■ Exercise instructions
Search the records for the word "goal" and copy each line in which it appears.

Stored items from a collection
<<<<

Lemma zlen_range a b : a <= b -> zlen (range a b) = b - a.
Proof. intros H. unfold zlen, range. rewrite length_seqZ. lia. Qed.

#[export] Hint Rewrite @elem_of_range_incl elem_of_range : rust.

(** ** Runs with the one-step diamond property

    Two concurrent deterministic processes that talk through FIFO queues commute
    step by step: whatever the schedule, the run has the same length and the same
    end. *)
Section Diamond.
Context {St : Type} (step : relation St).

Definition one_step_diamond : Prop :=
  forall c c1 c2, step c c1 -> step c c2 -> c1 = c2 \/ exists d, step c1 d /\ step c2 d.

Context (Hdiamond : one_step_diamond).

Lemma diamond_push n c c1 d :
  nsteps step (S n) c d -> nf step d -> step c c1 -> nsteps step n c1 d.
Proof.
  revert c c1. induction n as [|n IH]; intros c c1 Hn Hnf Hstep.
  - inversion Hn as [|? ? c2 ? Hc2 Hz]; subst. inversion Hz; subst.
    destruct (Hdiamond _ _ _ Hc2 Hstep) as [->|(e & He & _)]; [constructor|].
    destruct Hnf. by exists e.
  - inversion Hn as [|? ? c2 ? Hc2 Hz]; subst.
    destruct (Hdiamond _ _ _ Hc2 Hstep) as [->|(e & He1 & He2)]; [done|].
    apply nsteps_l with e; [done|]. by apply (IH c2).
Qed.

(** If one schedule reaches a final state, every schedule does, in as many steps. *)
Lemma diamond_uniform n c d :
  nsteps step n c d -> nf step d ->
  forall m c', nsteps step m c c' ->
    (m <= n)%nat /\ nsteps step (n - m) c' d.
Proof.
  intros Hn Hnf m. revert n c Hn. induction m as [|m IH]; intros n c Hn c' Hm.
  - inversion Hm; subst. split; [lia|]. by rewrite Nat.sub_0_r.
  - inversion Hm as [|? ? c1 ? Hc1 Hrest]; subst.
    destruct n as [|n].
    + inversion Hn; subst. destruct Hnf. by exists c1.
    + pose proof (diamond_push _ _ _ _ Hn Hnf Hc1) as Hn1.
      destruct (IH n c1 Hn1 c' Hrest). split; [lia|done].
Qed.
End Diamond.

>>>>
<<<<

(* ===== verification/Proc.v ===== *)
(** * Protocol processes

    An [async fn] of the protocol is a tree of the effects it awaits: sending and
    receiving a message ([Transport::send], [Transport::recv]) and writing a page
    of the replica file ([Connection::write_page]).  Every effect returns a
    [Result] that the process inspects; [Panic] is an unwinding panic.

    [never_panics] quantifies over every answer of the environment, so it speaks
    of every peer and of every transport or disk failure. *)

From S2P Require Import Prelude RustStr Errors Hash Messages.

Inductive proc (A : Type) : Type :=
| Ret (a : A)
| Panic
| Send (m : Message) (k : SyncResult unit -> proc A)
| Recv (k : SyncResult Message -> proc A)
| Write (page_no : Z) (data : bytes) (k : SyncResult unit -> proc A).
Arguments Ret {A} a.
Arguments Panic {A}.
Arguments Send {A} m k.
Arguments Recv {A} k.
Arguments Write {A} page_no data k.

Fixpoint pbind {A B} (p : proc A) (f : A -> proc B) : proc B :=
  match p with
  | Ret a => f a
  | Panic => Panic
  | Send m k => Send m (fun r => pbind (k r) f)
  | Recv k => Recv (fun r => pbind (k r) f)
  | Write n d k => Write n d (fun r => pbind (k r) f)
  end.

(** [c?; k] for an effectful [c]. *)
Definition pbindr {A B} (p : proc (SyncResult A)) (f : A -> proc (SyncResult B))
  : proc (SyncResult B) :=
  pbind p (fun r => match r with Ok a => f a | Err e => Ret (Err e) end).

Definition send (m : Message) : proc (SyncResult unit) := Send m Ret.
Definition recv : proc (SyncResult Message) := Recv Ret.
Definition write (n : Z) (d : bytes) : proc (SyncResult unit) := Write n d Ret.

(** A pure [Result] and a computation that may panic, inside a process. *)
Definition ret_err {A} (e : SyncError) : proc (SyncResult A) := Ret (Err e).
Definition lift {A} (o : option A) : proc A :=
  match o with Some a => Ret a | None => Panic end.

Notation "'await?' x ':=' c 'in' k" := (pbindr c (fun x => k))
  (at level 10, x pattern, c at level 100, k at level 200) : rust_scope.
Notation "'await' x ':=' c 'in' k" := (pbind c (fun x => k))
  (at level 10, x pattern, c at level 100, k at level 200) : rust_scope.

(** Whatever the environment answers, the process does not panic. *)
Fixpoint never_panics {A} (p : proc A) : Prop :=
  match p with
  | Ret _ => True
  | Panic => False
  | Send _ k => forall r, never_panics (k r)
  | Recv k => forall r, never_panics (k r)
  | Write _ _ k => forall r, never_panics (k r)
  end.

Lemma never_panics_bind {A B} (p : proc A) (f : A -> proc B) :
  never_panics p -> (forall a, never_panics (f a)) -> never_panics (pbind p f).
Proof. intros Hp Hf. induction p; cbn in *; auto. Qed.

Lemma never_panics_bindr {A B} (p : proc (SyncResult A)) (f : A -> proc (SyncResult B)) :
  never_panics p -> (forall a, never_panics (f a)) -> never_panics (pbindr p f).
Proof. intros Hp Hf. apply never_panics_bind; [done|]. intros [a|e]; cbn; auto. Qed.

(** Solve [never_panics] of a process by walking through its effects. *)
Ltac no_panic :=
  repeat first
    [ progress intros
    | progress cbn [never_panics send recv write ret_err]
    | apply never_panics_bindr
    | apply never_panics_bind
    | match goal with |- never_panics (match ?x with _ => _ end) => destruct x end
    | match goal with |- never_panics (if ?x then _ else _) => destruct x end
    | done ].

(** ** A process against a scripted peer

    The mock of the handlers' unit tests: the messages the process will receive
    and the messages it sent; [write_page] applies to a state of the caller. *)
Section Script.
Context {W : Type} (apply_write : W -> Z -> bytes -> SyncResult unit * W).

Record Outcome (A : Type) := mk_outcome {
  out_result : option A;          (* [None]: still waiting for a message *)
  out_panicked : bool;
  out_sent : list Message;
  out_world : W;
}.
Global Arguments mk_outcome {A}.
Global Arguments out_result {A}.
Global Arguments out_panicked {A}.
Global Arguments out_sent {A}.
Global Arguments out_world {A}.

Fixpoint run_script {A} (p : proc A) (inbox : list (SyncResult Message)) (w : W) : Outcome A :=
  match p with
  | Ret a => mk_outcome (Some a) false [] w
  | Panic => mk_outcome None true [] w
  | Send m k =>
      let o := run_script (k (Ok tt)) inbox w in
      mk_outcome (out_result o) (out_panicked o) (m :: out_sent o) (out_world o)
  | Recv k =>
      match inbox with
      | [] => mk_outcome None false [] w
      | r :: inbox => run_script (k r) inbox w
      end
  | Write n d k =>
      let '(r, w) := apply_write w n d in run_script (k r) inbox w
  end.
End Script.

>>>>

■ Problem solution
    | match goal with |- never_panics (match ?x with _ => _ end) => destruct x end
    | match goal with |- never_panics (if ?x then _ else _) => destruct x end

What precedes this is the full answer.